Result: Experimental results show effectiveness with PR-ICMH achieving up to 29.57% BD-rate savings over previous work. Methods provide flexibility between encoder complexity and compression performance.
Conclusion: The proposed residual compression integration enhances coding efficiency and interpretability of ICMH frameworks, making them adaptable to diverse application requirements and various machine vision tasks.

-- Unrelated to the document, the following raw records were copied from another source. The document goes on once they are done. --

(** * EEGResNet: construction and residual-block forward pass

    A shallow embedding of [braindecode/models/eegresnet.py]: the
    constructor [EEGResNet.__init__], the weight initialiser
    [EEGResNet._weights_init], and the class [_ResidualBlock] with its
    constructor and its [forward] method.

    Python integers are [Z] ([%] and [//] are [Z.modulo] and [Z.div], which
    agree with Python for the positive divisor 2 used here).  Class names and
    module names are strings.  Float literals that are only stored and passed
    on (momentum, epsilon) are rationals.  Exceptions are an error monad.

    The layers of the framework ([nn.Conv2d], [nn.BatchNorm2d], ...) and the
    helper modules of the package ([Ensure4d], [AvgPool2dWithConv],
    [SqueezeFinalOutput]) are records of the arguments they are built from,
    with their parameter tensors; what they compute on a tensor, and the
    contents of a parameter tensor, are operations of a type class.  The
    exceptions are the ones this file raises, or provokes: by an attribute
    access, by reading the time length from the mixin when there is none,
    or by asking the framework for a convolution of a negative size. *)

From Stdlib Require Import ZArith List String Ascii Bool Lia QArith_base.
From Stdlib Require Import DecimalString Decimal DecimalZ FinFun.
Import ListNotations.
Local Open Scope string_scope.
Local Open Scope list_scope.
Local Open Scope Z_scope.

(** ** Exceptions *)

Inductive exn : Type :=
| AssertionError (msg : string)
| AttributeError (attr : string)
| RuntimeError (msg : string)
| ValueError.

Inductive result (A : Type) : Type :=
| Ok (a : A)
| Raise (e : exn).
Arguments Ok {A} a.
Arguments Raise {A} e.

Definition bind {A B : Type} (r : result A) (k : A -> result B) : result B :=
  match r with
  | Ok a => k a
  | Raise e => Raise e
  end.

Notation "x <- e ;; k" := (bind e (fun x => k))
  (at level 61, e at next level, right associativity).
Notation "e ;;; k" := (bind e (fun _ => k))
  (at level 61, right associativity).

(** [assert cond, msg] *)
Definition assert (cond : bool) (msg : string) : result unit :=
  if cond then Ok tt else Raise (AssertionError msg).

(** [for i in xs: s = body(i, s)], stopping at the first exception. *)
Fixpoint for_each {S : Type} (xs : list Z) (body : Z -> S -> result S) (s : S)
  : result S :=
  match xs with
  | [] => Ok s
  | i :: rest => s' <- body i s ;; for_each rest body s'
  end.

(** [range(lo, hi)] *)
Definition range (lo hi : Z) : list Z :=
  map (fun k => lo + Z.of_nat k) (seq 0 (Z.to_nat (hi - lo))).

(** ** Strings *)

(** [needle in haystack] for strings. *)
Definition contains (needle haystack : string) : bool :=
  match String.index 0 needle haystack with
  | Some _ => true
  | None => false
  end.

(** ["{:d}".format(z)] *)
Definition format_d (z : Z) : string := NilZero.string_of_int (Z.to_int z).

(** ["res_{:d}_{:d}".format(i_block, i_layer)] *)
Definition res_name (i_block i_layer : Z) : string :=
  ("res_" ++ format_d i_block ++ "_" ++ format_d i_layer)%string.

(** Reading a decimal string back as an integer. *)
Definition parse_d (s : string) : option Z :=
  option_map Z.of_int (NilZero.int_of_string s).

(** Whether no character of a string is an underscore. *)
Fixpoint no_underscore (s : string) : bool :=
  match s with
  | EmptyString => true
  | String c s' => negb (Ascii.eqb c "_") && no_underscore s'
  end.

(** ** Integer helpers *)

(** numpy's int64 product, as in [cur_dilation[0] *= 2] on an integer
    array, or in [(filter_time_length - 1) * dilation[0]] on an entry of
    such an array: the exact product wrapped into [-2^63, 2^63). *)
Definition wrap64 (z : Z) : Z := (z + 2 ^ 63) mod 2 ^ 64 - 2 ^ 63.
Definition imul64 (a b : Z) : Z := wrap64 (a * b).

Abstract: Scalable image compression is a technique that progressively reconstructs multiple versions of an image for different requirements. In recent years, images have increasingly been consumed not only by humans but also by image recognition models. This shift has drawn growing attention to scalable image compression methods that serve both machine and human vision (ICMH). Many existing models employ neural network-based codecs, known as learned image compression, and have made significant strides in this field by carefully designing the loss functions. In some cases, however, models are overly reliant on their learning capacity, and their architectural design is not sufficiently considered. In this paper, we enhance the coding efficiency and interpretability of ICMH framework by integrating an explicit residual compression mechanism, which is commonly employed in resolution scalable coding methods such as JPEG2000. Specifically, we propose two complementary methods: Feature Residual-based Scalable Coding (FR-ICMH) and Pixel Residual-based Scalable Coding (PR-ICMH). These proposed methods are applicable to various machine vision tasks. Moreover, they provide flexibility to choose between encoder complexity and compression performance, making it adaptable to diverse application requirements. Experimental results demonstrate the effectiveness of our proposed methods, with PR-ICMH achieving up to 29.57% BD-rate savings over the previous work.